I have an articles table as follows.

+-----------+--------------+---------+
| uid       | int          | PRIMARY |
| articleId | int          | UNIQUE  |
| lang      | varchar(2)   | UNIQUE  |
| title     | varchar(500) |         |
| body      | varchar(max) |         |
+-----------+--------------+---------+

I would like to implement full-text search on the article title and body. The complication is that the title and body can be in one of six languages, indicated by the "lang" column.

I see there are noise word files for several languages, so depending on the currently set language, I would like to use the appropriate noise file when searching.

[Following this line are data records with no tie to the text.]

Definition fetch_avatar_data (session : option Session) (urlopen : option Urlopen)
    (url : str) : outcome (option str) :=
  if negb (truthy_str url) then Returns None
  else
    match try_except (fetch_avatar_try session urlopen url) None with
    | None => Returns None
    | Some (data, content_type) =>
      match data with
      | [] => Returns None
      | _ =>
        let ctype := _normalize_content_type content_type url in
        Returns (Some (lit "data:" ++ ctype ++ lit ";base64," ++ b64encode data))
      end
    end.

End Fetcher.

(** ** The cache codec *)

(** The values [json.load] builds and [json.dump] accepts (numbers with a
    fraction are left out). *)
#[warnings="-register-all"]
Inductive json : Type :=
| JNull
| JBool (b : bool)
| JInt (n : Z)
| JStr (s : str)
| JList (l : list json)
| JDict (d : list (str * json)).

Fixpoint str_eqb (a b : str) : bool :=
  match a, b with
  | [], [] => true
  | x :: a', y :: b' => (x =? y) && str_eqb a' b'
  | _, _ => false
  end.

(** [d.get(key, default)] on a dictionary with [str] keys. *)
Fixpoint get (d : list (str * json)) (key : string) (default : json) : json :=
  match d with
  | [] => default
  | (k, v) :: r => if str_eqb k (lit key) then v else get r key default
  end.

(** The files of the cache: the JSON document stored under each path.
    [json.dump] followed by [json.load] gives the document back. *)
Definition filesystem := str -> option json.

Definition write_json (path : str) (doc : json) (fs : filesystem) : filesystem :=
  fun q => if str_eqb q path then Some doc else fs q.

Notation "'do' x <- m ; k" :=
  (match m with Some x => k | None => None end)
  (at level 10, x name, m at level 100, k at level 200).

(** The annotations of the dataclasses: a loaded value of another type is
    outside the typed records ([None]). *)
Definition as_str (v : json) : option str :=
  match v with JStr s => Some s | _ => None end.

Definition as_int (v : json) : option Z :=
  match v with JInt n => Some n | _ => None end.

Definition as_optional_str (v : json) : option (option str) :=
  match v with JNull => Some None | JStr s => Some (Some s) | _ => None end.

Definition as_optional_int (v : json) : option (option Z) :=
  match v with JNull => Some None | JInt n => Some (Some n) | _ => None end.

(** [str(v)]; the [repr] of lists and dictionaries is not modelled. *)
Definition py_str (v : json) : option str :=
  match v with
  | JStr s => Some s
  | JInt n => Some (str_of_int n)
  | JBool true => Some (lit "True")
  | JBool false => Some (lit "False")
  | JNull => Some (lit "None")
  | _ => None
  end.

(** [int(v or 0)]; [int] of a non-empty string parses it, which is not
    modelled, and raises on a non-empty list or dictionary. *)
Definition int_or_0 (v : json) : option Z :=
  match v with
  | JInt n => Some n
  | JBool b => Some (if b then 1 else 0)
  | JNull | JStr [] | JList [] | JDict [] => Some 0
  | _ => None
  end.

(** The items a [for] loop takes from a loaded value; [TypeError] otherwise. *)
Definition iter_items (v : json) : option (list json) :=
  match v with
  | JList l => Some l
  | JStr s => Some (map (fun c => JStr [c]) s)
  | JDict d => Some (map (fun kv => JStr (fst kv)) d)
  | _ => None
  end.

(** [item.get] needs a dictionary ([AttributeError] otherwise). *)
Definition as_dict (v : json) : option (list (str * json)) :=
  match v with JDict d => Some d | _ => None end.

Fixpoint traverse {A B : Type} (f : A -> option B) (l : list A) : option (list B) :=
  match l with
  | [] => Some []
  | x :: r => do y <- f x; do ys <- traverse f r; Some (y :: ys)
  end.

Definition load_badge (item : json) : option BadgeHighlight.t :=
  do item <- as_dict item;
  do name <- as_str (get item "name" (JStr (lit "Badge")));
  do level <- as_optional_int (get item "level" JNull);
  Some (BadgeHighlight.mk name level).

Definition load_game (item : json) : option RecentGame.t :=
  do item <- as_dict item;
  do name <- as_str (get item "name" (JStr (lit "Unknown")));
  do playtime <- as_int (get item "playtime_2weeks" (JInt 0));
  Some (RecentGame.mk name playtime).

(** [load_cached_profile(path)]: [None] when the file is missing, when an
    operation raises, or when a field gets a value outside its annotation. *)
Definition load_cached_profile (path : str) (fs : filesystem) : option SteamProfile :=
  do doc <- fs path;
  do raw <- as_dict doc;
  do badge_items <- iter_items (get raw "badge_highlights" (JList []));
  do badge_highlights <- traverse load_badge badge_items;
  do game_items <- iter_items (get raw "recent_games" (JList []));
  do recent_games <- traverse load_game game_items;
  do steamid <- py_str (get raw "steamid" (JStr []));
  do personaname <- as_str (get raw "personaname" (JStr (lit "Unknown")));
  do profileurl <- as_str (get raw "profileurl" (JStr (lit "https://steamcommunity.com")));
  do avatarfull <- as_str (get raw "avatarfull" (JStr []));
  do avatar_data_uri <- as_optional_str (get raw "avatar_data_uri" JNull);
  do realname <- as_optional_str (get raw "realname" JNull);
  do loccountrycode <- as_optional_str (get raw "loccountrycode" JNull);
  do timecreated <- as_optional_int (get raw "timecreated" JNull);
  do lastlogoff <- as_optional_int (get raw "lastlogoff" JNull);
  do personastate <- int_or_0 (get raw "personastate" (JInt 0));
  do personastateflags <- as_optional_int (get raw "personastateflags" JNull);
  do level <- as_optional_int (get raw "level" JNull);
  Some {| steamid := steamid;
          personaname := personaname;
          profileurl := profileurl;
          avatarfull := avatarfull;
          avatar_data_uri := avatar_data_uri;
          realname := realname;
          loccountrycode := loccountrycode;
          timecreated := timecreated;
          lastlogoff := lastlogoff;
          personastate := personastate;
          personastateflags := personastateflags;
          level := level;
          badge_highlights := badge_highlights;
          recent_games := recent_games |}.

Definition json_ostr (o : option str) : json :=
  match o with Some s => JStr s | None => JNull end.

Definition json_oint (o : option Z) : json :=
  match o with Some n => JInt n | None => JNull end.

(** The dictionary [data] of [save_profile_cache]. *)
Definition cache_data (profile : SteamProfile) : list (str * json) :=
  [ (lit "steamid", JStr (steamid profile));
    (lit "personaname", JStr (personaname profile));
    (lit "profileurl", JStr (profileurl profile));
    (lit "avatarfull", JStr (avatarfull profile));
    (lit "avatar_data_uri", json_ostr (avatar_data_uri profile));
    (lit "realname", json_ostr (realname profile));
    (lit "loccountrycode", json_ostr (loccountrycode profile));
    (lit "timecreated", json_oint (timecreated profile));
    (lit "lastlogoff", json_oint (lastlogoff profile));
    (lit "personastate", JInt (personastate profile));
    (lit "personastateflags", json_oint (personastateflags profile));
    (lit "level", json_oint (level profile));
    (lit "badge_highlights",
     JList (map (fun badge =>
                   JDict [ (lit "name", JStr (BadgeHighlight.name badge));
                           (lit "level", json_oint (BadgeHighlight.level badge)) ])
                (badge_highlights profile)));
    (lit "recent_games",
     JList (map (fun game =>
                   JDict [ (lit "name", JStr (RecentGame.name game));
                           (lit "playtime_2weeks", JInt (RecentGame.playtime_2weeks game)) ])
                (recent_games profile))) ].

Definition save_profile_cache (profile : SteamProfile) (path : str)
    (fs : filesystem) : filesystem :=
  write_json path (JDict (cache_data profile)) fs.

Section Showcase.

(** [str.upper] on one code point outside ASCII: the upper-case mapping of
    the Unicode database, which may give several code points. *)
Variable unicode_upper : Z -> str.

Definition upper_char (c : Z) : str :=
  if (97 <=? c) && (c <=? 122) then [c - 32]
  else if c <? 128 then [c]
  else unicode_upper c.

(** [s.upper()] *)
Definition upper (s : str) : str := flat_map upper_char s.

Definition country_flag (p : SteamProfile) : option str :=
  if negb (truthy_ostr (loccountrycode p)) then None
  else match loccountrycode p with
       | None => None
       | Some c =>
         let code := upper c in
         if negb (Nat.eqb (length code) 2) then None
         else
           let base := 127462 in
           join_chr (map (fun ch => chr (base + ch - 65)) code)
       end.

(** The variable [info_line] of [render_svg]. *)
Definition info_line_of (profile : SteamProfile) : str :=
  let info_lines :=
    (if truthy_ostr (realname profile) then [format_ostr (realname profile)] else [])
    ++ (let flag := country_flag profile in
        if truthy_ostr flag then [format_ostr flag] else [])
    ++ (if truthy_ostr (member_since profile)
        then [lit "Member since " ++ format_ostr (member_since profile)]
        else []) in
  join (lit "  ·  ") info_lines.

Definition render_svg (profile : SteamProfile) (w : world) : str * world :=
  let recent := shown_games profile in
  let badges := shown_badges profile in
  let info_line := info_line_of profile in
  let recent_lines := concat (map recent_line (tl recent)) in
  let badge_lines := concat (map badge_line (tl badges)) in
  let (status, w') := status_text profile w in
  let avatar := escape (or_str (avatar_data_uri profile) DEFAULT_AVATAR_DATA_URI) in
  let level_text :=
    match level profile with
    | Some n => lit "Level " ++ str_of_int n
    | None => lit "Level hidden"
    end in
  let recent0 := hd no_recent_games recent in
  let badges0 := hd collector badges in
  (strip (dedent (card avatar
                       (escape (personaname profile))
                       (escape level_text)
                       (escape status)
                       (escape info_line)
                       (escape (RecentGame.name recent0))
                       (human_minutes (RecentGame.playtime_2weeks recent0))
                       recent_lines
                       (escape (badge_label badges0))
                       badge_lines
                       (escape (profileurl profile)))),
   w').

End Showcase.

(** ** The Steam Web API *)

Definition API_BASE : str := lit "https://api.steampowered.com".

(** What the script reads from the response to an API request: the
    response as before, and the value of [response.json()], which raises
    when the body is not JSON. *)
Record HttpResponse := {
  http_response : Response;
  http_json : outcome json
}.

Does this require one catalog per language? If separate catalogs are used, is it possible to, for example, not include French articles in the English catalog?

Best Answer

When creating the index, it is possible to specify a "LANGUAGE" argument. Within the description of the "LANGUAGE" argument is the following:

For non-BLOB and non-XML columns containing text data in multiple languages, or for cases when the language of the text stored in the column is unknown, use the neutral (0x0) language resource.

Then, when doing a search using FREETEXT or FREETEXTTABLE, once again use the "LANGUAGE" argument. Microsoft defines the "LANGUAGE" argument as follows:

Is the language whose resources will be used for wordbreaking, stemming, and thesaurus and noise-word removal as part of the FREETEXT query. This parameter is optional and can be specified as a string, integer, or hexadecimal value corresponding to the locale identifier (LCID) of a language. If language_term is specified, the language it represents will be applied to all elements of the search condition. If no value is specified, the column full-text language is used.

So, I will use one catalog and one index on the multi-lingual table using a neutral language resource. Then I'll use the appropriate language setting when searching so everything is parsed correctly.